Data listing:
(** X8.  Ties go to the type seen first.  When the first non-empty
    sampled text has type [t] and no type has more votes than [t], the
    analyzer answers [t] with its tally. *)
Theorem analyze_column_first_seen (ws : Worksheet) (col : nat)
    (pre post : list str) (v : str) (t : ContentType) :
  sample ws col = pre ++ v :: post ->
  Forall (fun u => u = []) pre ->
  v <> [] ->
  detect_content_type v = t ->
  (forall t', (votes t' (sample ws col) <= votes t (sample ws col))%nat) ->
  analyze_column ws col = (Detected t, votes t (sample ws col)).
Proof.
  intros Hs Hpre Hv Ht Hmax. rewrite analyze_column_profile. unfold profile.
  assert (Hwf : tally_wf (tally_from [] (sample ws col)))
    by (apply tally_from_wf; split; constructor).
  assert (Hget : forall k, tally_get k (tally_from [] (sample ws col))
                           = votes k (sample ws col))
    by (intros k; now rewrite tally_from_get).
  assert (Hhead : exists m d, tally_from [] (sample ws col) = (t, m) :: d).
  { rewrite Hs. unfold tally_from. rewrite fold_left_app.
    fold (tally_from [] pre). rewrite (tally_from_blank pre [] Hpre). simpl.
    destruct v as [|c v']; [congruence |]. cbn [truthy_str].
    rewrite Ht. apply tally_from_head. }
  destruct Hhead as [m [d E]]. rewrite E in *.
  assert (Hm : m = votes t (sample ws col)).
  { rewrite <- Hget. simpl. now rewrite decide_True. }
  destruct Hwf as [Hnd _].
  rewrite max_item_keep; [now rewrite Hm |].
  intros [k j] Hy. simpl.
  assert (Hj : j = votes k (sample ws col)).
  { rewrite <- Hget. symmetry. apply tally_get_entry; [exact Hnd | now right]. }
  rewrite Hj, Hm. apply Hmax.
Qed.

Lemma analyze_column_first_seen_witness :
  analyze_column demo_sheet 1 = (Detected Email, votes Email (sample demo_sheet 1))
  /\ votes Email (sample demo_sheet 1) = votes Website (sample demo_sheet 1).
Proof.
  split; [| vm_compute; reflexivity].
  apply (analyze_column_first_seen demo_sheet 1 []
           (List.tl (sample demo_sheet 1)) (py "jane@example.com") Email).
  - vm_compute. reflexivity.
  - constructor.
  - discriminate.
  - vm_compute. reflexivity.
  - intros t'. destruct t'; vm_compute; lia.
Defined.

(** ** More on the column conversion *)

Lemma cell_type_linked (cfg : BotConfig) (c : Cell) :
  cell_type (linked cfg c) = cell_type c.
Proof. reflexivity. Qed.

Lemma linked_linked (cfg : BotConfig) (c : Cell) :
  linked cfg (linked cfg c) = linked cfg c.
Proof. reflexivity. Qed.

Lemma convert_loop_count (cfg : BotConfig) (tq : bool) (col : nat) (total_rows : Z)
    (rows : list nat) (st : ConvState) :
  List.NoDup rows ->
  converted_count (fold_left (convert_row cfg tq col total_rows) rows st)
  = (converted_count st
     + length (List.filter (fun r => is_link (cell_type (ws_get (st_ws st) r col))) rows))%nat.
Proof.
  revert st. induction rows as [|row rows IH]; intros st Hnd; simpl; [lia |].
  inversion Hnd as [|? ? Hnotin Hnd']; subst.
  rewrite (IH _ Hnd'), convert_row_count.
  rewrite (List.filter_ext_in
             (fun r => is_link (cell_type (ws_get (st_ws (convert_row cfg tq col total_rows st row)) r col)))
             (fun r => is_link (cell_type (ws_get (st_ws st) r col)))).
  - destruct (is_link (cell_type (ws_get (st_ws st) row col))); simpl; lia.
  - intros r Hr. rewrite convert_row_other; [reflexivity |].
    intros E. injection E as ->. contradiction.
Qed.

Lemma convert_column_count (cfg : BotConfig) (tq : bool) (ws : Worksheet)
    (col : nat) (name : str) :
  converted_count (convert_column_to_hyperlinks cfg tq ws col name)
  = length (link_rows cfg ws col).
Proof.
  destruct (convert_column_loop cfg tq ws col name) as [out [_ E]].
  rewrite E, convert_loop_count by apply rows_upto_NoDup. reflexivity.
Qed.

(** X9.  The count a column conversion returns is the number of visited
    rows whose cell is classified Email, LinkedIn or Website; it is zero
    exactly when the conversion leaves the sheet as it was read. *)
Theorem converted_count_exact (cfg : BotConfig) (tq : bool) (ws : Worksheet)
    (col : nat) (name : str) :
  converted_count (convert_column_to_hyperlinks cfg tq ws col name)
  = length (link_rows cfg ws col)
  /\ (forall r, In r (link_rows cfg ws col) <->
        In r (rows_upto (row_limit cfg ws))
        /\ is_link (cell_type (ws_get ws r col)) = true)
  /\ (converted_count (convert_column_to_hyperlinks cfg tq ws col name) = 0%nat ->
      forall r c,
        ws_get (st_ws (convert_column_to_hyperlinks cfg tq ws col name)) r c
        = ws_get ws r c).
Proof.
  split; [apply convert_column_count |].
  split; [intros r; unfold link_rows; apply List.filter_In |].
  intros Z r c. rewrite convert_column_count in Z.
  destruct (Nat.eq_dec c col) as [-> | Hc]; [| apply convert_column_other; now left].
  destruct (in_dec Nat.eq_dec r (rows_upto (row_limit cfg ws))) as [Hin | Hin];
    [| apply convert_column_other; now right].
  rewrite convert_column_visited by exact Hin.
  destruct (is_link (cell_type (ws_get ws r col))) eqn:L; [| reflexivity].
  assert (Hr : In r (link_rows cfg ws col))
    by (unfold link_rows; apply List.filter_In; now split).
  destruct (link_rows cfg ws col); [destruct Hr | discriminate Z].
Qed.

(** *** Converting twice *)

Lemma ws_set_same (ws : Worksheet) (r c : nat) (x : Cell) :
  cells ws !! (r, c) = Some x -> ws_set ws r c x = ws.
Proof.
  intros H. destruct ws as [m cs]. unfold ws_set. simpl in *.
  f_equal. now apply insert_id.
Qed.

Lemma ws_get_stored (ws : Worksheet) (r c : nat) (x : Cell) :
  ws_get ws r c = x -> x <> blank_cell -> cells ws !! (r, c) = Some x.
Proof.
  unfold ws_get. destruct (cells ws !! (r, c)) as [y |]; simpl.
  - now intros ->.
  - intros <- H. congruence.
Qed.

Lemma linked_not_blank (cfg : BotConfig) (c : Cell) : linked cfg c <> blank_cell.
Proof. discriminate. Qed.

(** A loop over rows whose link cells are all stored in linked form
    leaves the sheet as it is. *)
Lemma convert_loop_settled (cfg : BotConfig) (tq : bool) (col : nat) (total_rows : Z)
    (rows : list nat) (st : ConvState) :
  (forall r, In r rows ->
     is_link (cell_type (ws_get (st_ws st) r col)) = true ->
     cells (st_ws st) !! (r, col) = Some (linked cfg (ws_get (st_ws st) r col))) ->
  st_ws (fold_left (convert_row cfg tq col total_rows) rows st) = st_ws st.
Proof.
  revert st. induction rows as [|row rows IH]; intros st H; simpl; [reflexivity |].
  assert (E : st_ws (convert_row cfg tq col total_rows st row) = st_ws st).
  { rewrite convert_row_ws.
    destruct (is_link (cell_type (ws_get (st_ws st) row col))) eqn:L; [| reflexivity].
    apply ws_set_same. apply H; [now left | exact L]. }
  rewrite IH; [exact E |].
  intros r Hr. rewrite E. apply H. now right.
Qed.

Task:
Using the records above, write out exactly the lines between the one holding "cfg ws col)." and the one holding "Lemma ws_set_same (ws", inclusive; leave everything else out.

Solution below:
  = length (link_rows cfg ws col).
Proof.
  destruct (convert_column_loop cfg tq ws col name) as [out [_ E]].
  rewrite E, convert_loop_count by apply rows_upto_NoDup. reflexivity.
Qed.

(** X9.  The count a column conversion returns is the number of visited
    rows whose cell is classified Email, LinkedIn or Website; it is zero
    exactly when the conversion leaves the sheet as it was read. *)
Theorem converted_count_exact (cfg : BotConfig) (tq : bool) (ws : Worksheet)
    (col : nat) (name : str) :
  converted_count (convert_column_to_hyperlinks cfg tq ws col name)
  = length (link_rows cfg ws col)
  /\ (forall r, In r (link_rows cfg ws col) <->
        In r (rows_upto (row_limit cfg ws))
        /\ is_link (cell_type (ws_get ws r col)) = true)
  /\ (converted_count (convert_column_to_hyperlinks cfg tq ws col name) = 0%nat ->
      forall r c,
        ws_get (st_ws (convert_column_to_hyperlinks cfg tq ws col name)) r c
        = ws_get ws r c).
Proof.
  split; [apply convert_column_count |].
  split; [intros r; unfold link_rows; apply List.filter_In |].
  intros Z r c. rewrite convert_column_count in Z.
  destruct (Nat.eq_dec c col) as [-> | Hc]; [| apply convert_column_other; now left].
  destruct (in_dec Nat.eq_dec r (rows_upto (row_limit cfg ws))) as [Hin | Hin];
    [| apply convert_column_other; now right].
  rewrite convert_column_visited by exact Hin.
  destruct (is_link (cell_type (ws_get ws r col))) eqn:L; [| reflexivity].
  assert (Hr : In r (link_rows cfg ws col))
    by (unfold link_rows; apply List.filter_In; now split).
  destruct (link_rows cfg ws col); [destruct Hr | discriminate Z].
Qed.

(** *** Converting twice *)

Lemma ws_set_same (ws : Worksheet) (r c : nat) (x : Cell) :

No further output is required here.